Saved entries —

(* ===== verification/Simul.v ===== *)
(** * Simulations ([imported/onet/simulation.go], [imported/onet/simul])

    [RunConfigs] is the configuration of a run and the file it is read from
    ([simul/platform/platform.go]).  [Builds] is what [simul/build.go] does with it:
    completing the numbers of hosts, their branching and depth, choosing the runs,
    and the table of results.  [Simulations] is [simulation.go]: the roster, the
    keys and the tree of a simulation, the file they are saved in, in bytes, and
    what a machine makes of it. *)
From S2P Require Import Prelude GoStrings Address Wire Suite Tree TreeGen Monitor.
From S2P Require Import Protobuf ProtobufScalars ProtobufRoundtrip NetEncoding TreeCodec.
Import Strings Numbers.
Local Open Scope Z_scope.

(** ** [simul/platform/platform.go] *)
Module RunConfigs.
Section runconfig.
(** [strings.ToLower] and [strings.TrimSpace] of texts that are not ASCII. *)
Context (lower_unicode trim_unicode : bytes → bytes).

Definition is_space (b : byte) : bool := between 9 13 b || bool_decide (b = x20).

Fixpoint trim_left (s : bytes) : bytes :=
  match s with [] => [] | b :: t => if is_space b then trim_left t else s end.

(** [strings.TrimSpace]. *)
Definition TrimSpace (s : bytes) : bytes :=
  if forallb is_ascii s then reverse (trim_left (reverse (trim_left s))) else trim_unicode s.

Abbreviation ToLower := (Addresses.ToLower lower_unicode).

(** [RunConfig]: the map of its fields. *)
Abbreviation RunConfig := (gmap bytes bytes).
Definition NewRunConfig : RunConfig := ∅.

(** [replacer]: quotes are dropped. *)
Definition replacer (s : bytes) : bytes := base.filter (λ b, b ≠ x22 ∧ b ≠ x27) s.

Definition Get (r : RunConfig) (field : bytes) : bytes := replacer (default [] (r !! ToLower field)).
Definition Delete (r : RunConfig) (field : bytes) : RunConfig := base.delete field r.
Definition Put (r : RunConfig) (field value : bytes) : RunConfig := <[ToLower field := value]> r.

(** [GetInt]: a number also comes with the error of a text that is none. *)
Definition GetInt (r : RunConfig) (field : bytes) : Z * bool :=
  let val := Get r field in
  if decide (val = []) then (0, false) else Atoi_full val.

(** [Map]. *)
Definition to_map (r : RunConfig) : gmap bytes bytes := map_imap (λ k _, Some (Get r k)) r.

(** [Clone]: the fields are copied. *)
Definition Clone (r : RunConfig) : RunConfig := r.

(** *** [ReadRunFile]

    The file is the lines that the scanner gives; what the platform takes from
    them by itself is not part of the result. *)
Definition read_setting (rc : RunConfig) (text : bytes) : outcome error RunConfig :=
  match Split text (str "=") with
  | [k; v] => Ret (Put rc (TrimSpace k) (TrimSpace v))
  | _ => Panic "log.Fatal: not properly formatted ( key = value )"
  end.

(** The first part, to the first empty line. *)
Fixpoint read_master (rc : RunConfig) (lines : list bytes) : outcome error (RunConfig * list bytes) :=
  match lines with
  | [] => Ret (rc, [])
  | [] :: lines => Ret (rc, lines)
  | (b :: t) :: lines =>
      if decide (b = x23) then read_master rc lines
      else let! rc := read_setting rc (b :: t) in read_master rc lines
  end.

(** The next line that is not empty, and what is left; the scanner's text is
    empty at the end. *)
Fixpoint skip_empty (lines : list bytes) : bytes * list bytes :=
  match lines with
  | [] => ([], [])
  | [] :: lines => skip_empty lines
  | text :: lines => (text, lines)
  end.

(** One line of the table: a value without a name is out of range. *)
Definition read_row (master : RunConfig) (args : list bytes) (text : bytes) : outcome error RunConfig :=
  ofoldM (λ rc '(i, value),
    let! a := index args (Z.of_nat i) in Ret (Put rc (TrimSpace a) (TrimSpace value)))
    (Clone master) (imap pair (Split text (str ","))).

Definition ReadRunFile (lines : list bytes) : outcome error (list RunConfig) :=
  let! (master, lines) := read_master NewRunConfig lines in
  let '(text, lines) := skip_empty lines in
  let args := Split text (str ",") in
  omapM (read_row master args) lines.

(** *** What is read back of a file that is written *)

(** A name or a value: ASCII, no space around it, none of the separators. *)
Definition plain (s : bytes) : Prop :=
  forallb is_ascii s = true ∧ TrimSpace s = s ∧ x3d ∉ s ∧ x2c ∉ s.

#[global] Instance plain_dec s : Decision (plain s).
Proof. unfold plain. apply _. Defined.

Definition setting (kv : bytes * bytes) : bytes := kv.1 ++ str " = " ++ kv.2.
Definition table_line (l : list bytes) : bytes := Join (str ", ") l.
Definition run_file (ms : list (bytes * bytes)) (names : list bytes) (rows : list (list bytes)) : list bytes :=
  (setting <$> ms) ++ [[]] ++ [table_line names] ++ (table_line <$> rows).

Definition put_all (rc : RunConfig) (l : list (bytes * bytes)) : RunConfig :=
  foldl (λ rc kv, Put rc kv.1 kv.2) rc l.

Lemma trim_left_spaces l s : forallb is_space l = true → trim_left (l ++ s) = trim_left s.
Proof. induction l as [|b l IH]; [done|]. cbn. intros [Hb Hl]%andb_prop. rewrite Hb. auto. Qed.

Lemma trim_left_hd s b t : trim_left s = b :: t → is_space b = false.
Proof. induction s as [|c s IH]; cbn; [done|]. destruct (is_space c) eqn:E; [done|]. by intros [= <- _]. Qed.

Lemma trim_left_suffix s : ∃ l, s = l ++ trim_left s ∧ forallb is_space l = true.
Proof.
  induction s as [|b s (l & Hl & Hs)]; [by exists []|]. cbn. destruct (is_space b) eqn:E; [|by exists []].
  exists (b :: l). cbn. rewrite E, Hs. split; [|done]. by rewrite <-Hl.
Qed.
Lemma storage_store_keeps h s p h' s' :
  StorageInv h s → Storage.Store h s p = Ret (h', s') →
  (∀ g id q, Storage.GetFromGenesisByID s g id = Some q →
             Storage.GetFromGenesisByID s' g id = Some q) ∧
  (∀ g, is_Some (s !! g) → is_Some (s' !! g)).
Proof.
  intros HI Hst. unfold Storage.Store in Hst.
  apply obind_ret_inv in Hst as (sb & Hsb & Hst).
  destruct (h !! p) as [sb'|] eqn:Hp; [|done]. injection Hsb as ->.
  apply obind_ret_inv in Hst as (b & Hb & ([[h1 b1] r] & Hst & [= <- <-])%obind_ret_inv).
  destruct (Storage.bunch_or_new _ _ _ _ _ HI Hp Hb) as [HB _].
  destruct (Bunch.Store_inv _ _ _ _ _ _ HB Hst) as (HB1 & _ & _ & Hsub).
  split.
  - intros g id q. apply GetBunch_insert. intros b0 q0 Hb0 Hq0.
    rewrite Hb0 in Hb. injection Hb as ->. by eapply lookup_weaken.
  - intros g Hg. destruct (decide (SkipChainID sb = g)) as [<-|Hne].
    + rewrite lookup_insert_eq. eauto.
    + by rewrite lookup_insert_ne.
Qed.

(** C31: storing a block keeps the storage well formed (blocks filed under
    their hash, bunches under their genesis ID, [Latest] an alias of a stored
    block of maximal index), loses no block and no link, and a block with the
    hash of the stored one is found afterwards under its chain; a nil pointer
    is a panic. *)
Theorem storage_store_invariant h s p :
  StorageInv h s →
  match h !! p, Storage.Store h s p with
  | None, r => r = Panic "nil pointer dereference"
  | Some sb, Ret (h', s') => store_promise h s sb h' s'
  | Some sb, _ => True
  end.
Proof.
  intros HI. destruct (h !! p) as [sb|] eqn:Hp.
  2: { unfold Storage.Store. by rewrite Hp. }
  destruct (Storage.Store h s p) as [[h' s']| | |] eqn:Hst; [|done..].
  destruct (Storage.Storage_Store_inv _ _ _ _ _ HI Hst) as [HI' G].
  split; [done|]. split; [done|].
  pose proof (storage_store_keeps _ _ _ _ _ HI Hst) as [Hkeep _].
  unfold Storage.Store in Hst. rewrite Hp in Hst. cbn in Hst.
  apply obind_ret_inv in Hst as (b & Hb & ([[h1 b1] r] & Hst & [= <- <-])%obind_ret_inv).
  destruct (Storage.bunch_or_new _ _ _ _ _ HI Hp Hb) as [HB _].
  destruct (Bunch.Store_inv _ _ _ _ _ _ HB Hst) as (HB1 & _ & _ & Hsub).
  split; [done|].
  - destruct (Store_finds _ _ _ _ _ _ _ HB Hp Hst) as [p' Hp'].
    destruct (inv_keyed _ _ HB1 _ _ Hp') as (sb' & Hsb' & HH). exists p', sb'.
    unfold Storage.GetFromGenesisByID, Storage.GetBunch, Bunch.GetByID.
    rewrite lookup_insert_eq. done.
Qed.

PROBLEM DETAILS — Every line above that holds the string "platform" should be copied into the answer.

WRITTEN SOLUTION —
    ([simul/platform/platform.go]).  [Builds] is what [simul/build.go] does with it:
(** ** [simul/platform/platform.go] *)
    The file is the lines that the scanner gives; what the platform takes from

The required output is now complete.